Grimmer Than Hell by David Drake

Sitterson took something from his pocket—a miniature shock rod—and said to the boy in a caressing voice, “Now, which of this lot is Milius?”

“Go to—,” the boy began.

Sitterson flicked him across the navel with his shock rod. It gave a viper’s hiss and painted the midline hairs with blue sparks. The boy screamed and kicked. Sienkiewicz interposed her booted leg, and the security chief punched the prisoner in the groin with the rod.

“Sir!” Kowacs shouted as he grabbed Sitterson by the shoulder and jerked him back. “Sir! People are watching!” He tapped his rifle on the side of his helmet where a chip recorder filed every aspect of the operation for rear echelon review.

Sitterson was panting more heavily than his physical exertion justified. For a moment, Kowacs thought the commander was going to punch him—which wasn’t going to hurt nearly as much as would the effort of not blowing the bastard away for doing it.

Instead, the security chief relaxed with a shudder. “Nothing to worry about,” he muttered. “Not a problem at all. What’s your unit designator?”

“Huh?” Kowacs replied.

Sienkiewicz was spraying analgesic on the prisoner while the other marine stood between the boy and any possible resumption of Sitterson’s attack. Maybe they were worried about what their recorders would be saying at a courtmartial.

Maybe they didn’t like Sitterson any better than their CO did.

Sitterson stepped behind Kowacs, holding the marine officer steady when he started to turn to keep the security chief in sight. Kowacs froze, waiting for whatever was going to come, but there was no contact beyond Sitterson’s finger tracing the serial number imprinted in the back of the helmet rim.

“There,” he said as he let Kowacs face around again. “I’ll take care of it when we get back. I’ll have the file numbers of all the recorders in this company transferred to units in storage on Earth.”

Kowacs looked blank.

“That’s the way to do it,” Sitterson explained with an exasperated grimace. “Don’t try to wipe the data, just misfile it so nobody will ever be able to call it up.”

“Where’re those trucks?” Bradley demanded to break the sequence of words and events. The vehicles were arriving with their intakes unshrouded for efficiency, howling like demons and easy to hear even for ears deadened by rifle blasts.

Two Marines came out of the hut where the woman sprawled. One of them carried a sub-machine gun he’d found inside. The other held, of all things, an infant whose wails had been lost in the noise and confusion of the raid.

“Check it for bullet splinters,” Kowacs ordered with a black scowl, knowing that if the baby had taken a round squarely it would have bled out by now.

“It just needs changing, sir,” said Sienkiewicz unexpectedly.

“Then change it!” Kowacs snapped.

“All right,” said Sitterson. “I think you’re right. We’ll take them back to headquarters for interrogation.”

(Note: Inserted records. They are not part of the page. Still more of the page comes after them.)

(** The spec's scenarios for the filter: one extension enabled with
    ["true"], one disabled with ["false"]. *)
Example filter_scenario_enabled :
  filter_enabled_extensions Boolean_deserialize example_config [0] example_heap =
    Run example_heap
      [Log RootLogger INFO "Enabled extensions: %s" [VStr "a"];
       Log RootLogger INFO "Disabled extensions: %s" [VStr "none"]]
      (Returns [0]).
Proof. vm_compute. reflexivity. Qed.

Example filter_scenario_disabled :
  filter_enabled_extensions Boolean_deserialize example_config [2] example_heap =
    Run example_heap
      [Log RootLogger INFO "Enabled extensions: %s" [VStr "none"];
       Log RootLogger INFO "Disabled extensions: %s" [VStr "d"]]
      (Returns []).
Proof. vm_compute. reflexivity. Qed.

(** A malformed 'enabled' value is not handled by the filter: the
    deserializer's exception propagates. *)
Example filter_malformed_value :
  outcome_of (filter_enabled_extensions Boolean_deserialize example_config
                [0; 4] example_heap) =
    Raises (ValueError "invalid value for boolean").
Proof. vm_compute. reflexivity. Qed.

(** ** Determinism of the pipeline *)

Lemma load_loop_raises reg installed h e :
  first_broken reg = Some e →
  outcome_of (for_in reg load_extension installed h) = Raises e.
Proof.
  revert installed h. induction reg as [|ep reg IH]; intros installed h; [done|].
  cbn [first_broken]. rewrite for_in_cons.
  destruct (factory ep) as [cls|e'] eqn:Hf.
  - destruct (load_extension_returns ep installed h cls Hf) as (t & -> & _).
    intros Hb. specialize (IH (installed ++ [fresh (dom h)])
                             (<[fresh (dom h) := discovered ep cls]> h) Hb).
    by destruct (for_in reg load_extension _ _).
  - intros [= ->].
    by destruct (load_extension_raises ep installed h e Hf) as (t & -> & _).
Qed.

Lemma first_broken_None reg :
  first_broken reg = None → Forall (λ ep, ∃ cls, factory ep = Returns cls) reg.
Proof.
  induction reg as [|ep reg IH]; [constructor|]. cbn.
  destruct (factory ep) as [cls|] eqn:Hf; [|done].
  intros Hb. constructor; [by exists cls|by apply IH].
Qed.

Lemma discovered_in_store (h' : gmap nat Instance) new reg :
  Forall2 (λ o ep, ∃ cls, factory ep = Returns cls ∧
                          h' !! o = Some (discovered ep cls)) new reg →
  Forall2 (λ o i, h' !! o = Some i) new (discovered_instances reg).
Proof.
  induction 1 as [|o ep new reg (cls & Hf & Hl) _ IH]; [constructor|].
  unfold discovered_instances. cbn. rewrite Hf. cbn. by constructor.
Qed.

Lemma stored_names (h : gmap nat Instance) l insts :
  Forall2 (λ o i, h !! o = Some i) l insts →
  name_of h <$> l = inst_name <$> insts.
Proof.
  induction 1 as [|o i l insts Hl _ IH]; [done|].
  cbn. unfold name_of at 1. by rewrite Hl, IH.
Qed.

Lemma stored_live (h : gmap nat Instance) l insts :
  Forall2 (λ o i, h !! o = Some i) l insts → live h l.
Proof.
  intros HF o [k Hk]%list_elem_of_lookup.
  destruct (Forall2_lookup_l _ _ _ _ _ HF Hk) as (i & _ & Hi). by eexists.
Qed.

Lemma stored_filter_accepted (h : gmap nat Instance) l insts :
  Forall2 (λ o i, h !! o = Some i) l insts →
  Forall2 (λ o i, h !! o = Some i)
    (filter (λ o, accepts h o) l) (filter (λ i, accepted i) insts).
Proof.
  induction 1 as [|o i l insts Hl _ IH]; [constructor|].
  assert (Ha : accepts h o = accepted i) by by apply accepts_lookup.
  rewrite !filter_cons, Ha. case_decide; [by constructor|done].
Qed.

Lemma validate_loop_pure (h : gmap nat Instance) l insts valid :
  Forall2 (λ o i, h !! o = Some i) l insts →
  outcome_of (for_in l validate_extension valid h) =
    match first_abort insts with
    | Some e => Raises e
    | None => Returns (valid ++ filter (λ o, accepts h o) l)
    end.
Proof.
  intros HF. revert valid.
  induction HF as [|o i l insts Hl _ IH]; intros valid.
  { cbn. by rewrite app_nil_r. }
  rewrite for_in_cons.
  pose proof (validate_extension_heap o valid h) as Hh.
  pose proof (validate_extension_outcome h o i valid Hl) as Ho.
  rewrite filter_cons, (accepts_lookup h o i Hl). cbn [first_abort].
  destruct (validate_extension o valid h) as [h1 t1 [s'|e]]; cbn in *; subst.
  - specialize (IH s').
    destruct (for_in l validate_extension s' h) as [h2 t2 o2]; cbn in *.
    rewrite IH.
    destruct (check i); cbn in *; simplify_eq;
      (destruct (first_abort insts); [done|]);
      repeat case_decide; try done. by rewrite <- app_assoc.
  - by destruct (check i); cbn in *; simplify_eq.
Qed.

Lemma filter_names {A} (f : A → option string) (P : option string → bool)
    (l : list A) :
  f <$> filter (λ x, P (f x)) l = filter (λ n, P n) (f <$> l).
Proof.
  induction l as [|x l IH]; [done|].
  cbn [fmap list_fmap]. rewrite !filter_cons.
  destruct (P (f x)); cbn; repeat case_decide; try done; cbn; by rewrite IH.
Qed.

Section PipelineProperties.

Variable deserialize : string → outcome bool.

(** The names that the pipeline yields, and whether it raises, depend on
    the registry and the configuration only, not on the store it starts
    from. *)
Lemma pipeline_run reg raw_config h :
  ∃ h' t out,
    pipeline deserialize reg raw_config h = Run h' t out ∧
    match out with
    | Returns l => Returns (name_of h' <$> l)
    | Raises e => Raises e
    end = pipeline_names deserialize raw_config reg.
Proof.
  unfold pipeline, pipeline_names.
  rewrite bind_run. unfold load_extensions. rewrite bind_run.
  destruct (first_broken reg) as [e|] eqn:Hb.
  { pose proof (load_loop_raises reg [] h e Hb) as Hr.
    destruct (for_in reg load_extension [] h) as [h1 t1 [?|?]];
      cbn in *; simplify_eq. by eexists _, _, _. }
  destruct (load_loop_returns reg [] h (first_broken_None reg Hb))
    as (h' & t & new & -> & HF2 & _).
  cbn [app].
  assert (Hst : Forall2 (λ o i, h' !! o = Some i) new
                  (discovered_instances reg)).
  { apply discovered_in_store. eapply Forall2_impl; [exact HF2|].
    intros o ep (cls & ? & _ & ?). by exists cls. }
  rewrite bind_run, (ext_names_run new h' (stored_live _ _ _ Hst)).
  rewrite (stored_names _ _ _ Hst).
  destruct (join ", " (inst_name <$> discovered_instances reg)) as [s|e];
    munfold; [|by eexists _, _, _].
  rewrite validate_extensions_run.
  pose proof (validate_loop_pure h' new _ [] Hst) as Hv.
  destruct (for_in new validate_extension [] h') as [h2 t2 o2]; cbn in Hv.
  destruct (first_abort (discovered_instances reg)) as [e|]; subst o2;
    [by eexists _, _, _|].
  cbn [app].
  pose proof (stored_filter_accepted _ _ _ Hst) as Hst'.
  destruct (join_returns ", " _ (accepted_names_are_strings h' new)) as [j ->].
  destruct (filter_enabled_extensions_stable deserialize raw_config h'
              (filter (λ o, accepts h' o) new)) as (Hh & _).
  pose proof (filter_enabled_extensions_run deserialize raw_config h' _
                (stored_live _ _ _ Hst')) as Ho.
  destruct (filter_enabled_extensions deserialize raw_config
              (filter (λ o, accepts h' o) new) h') as [h3 t3 o3];
    cbn in Hh, Ho; subst.
  eexists _, _, _. split; [done|].
  rewrite (stored_names _ _ _ Hst').
  destruct (first_error deserialize raw_config _); [done|].
  by rewrite (filter_names (name_of h') (enables deserialize raw_config)),
    (stored_names _ _ _ Hst').
Qed.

Marines faced outward toward the treeline with their weapons ready—just in case. The trucks bellowed in, brushing the upper limbs with thrust and their belly-plates.

Switching to the general unit push because he couldn’t trust his unaided voice to be heard as a truck settled in the clearing before him, Kowacs asked, “Bradley, how many we got all told?”

“Thirteen with the kid,” the sergeant replied, flashing Kowacs a double hand plus three fingers to reiterate his radio message. “That fits, right?”

Bradley frowned, then added, “Fourteen with the mother.”

“Yeah, they’ll need that too for identification,” Kowacs said with no more emotion than the static hiss of his radio. “But we’ll sling it to a cargo rail, all right?”

The draft from the truck exhausts stirred the burning hut into a mushroom of flame, then collapsed it in a gush of sparks spiraling into several of the huts downwind.

“Beta, Delta,” Kowacs ordered on the command channel. “Pack up and let’s split before it turns out there’s an explosives cache where the sensors missed but the fire doesn’t.”

“Come on, come on!” Bradley was demanding on the general frequency. “Three prisoners to a truck. And secure them to tie-downs, will you? They’re going to tell us things.”

Commander Sitterson had begun to sneeze. The vehicle exhausts were kicking up dust, smoke, and the smell of the corpse being dragged past him.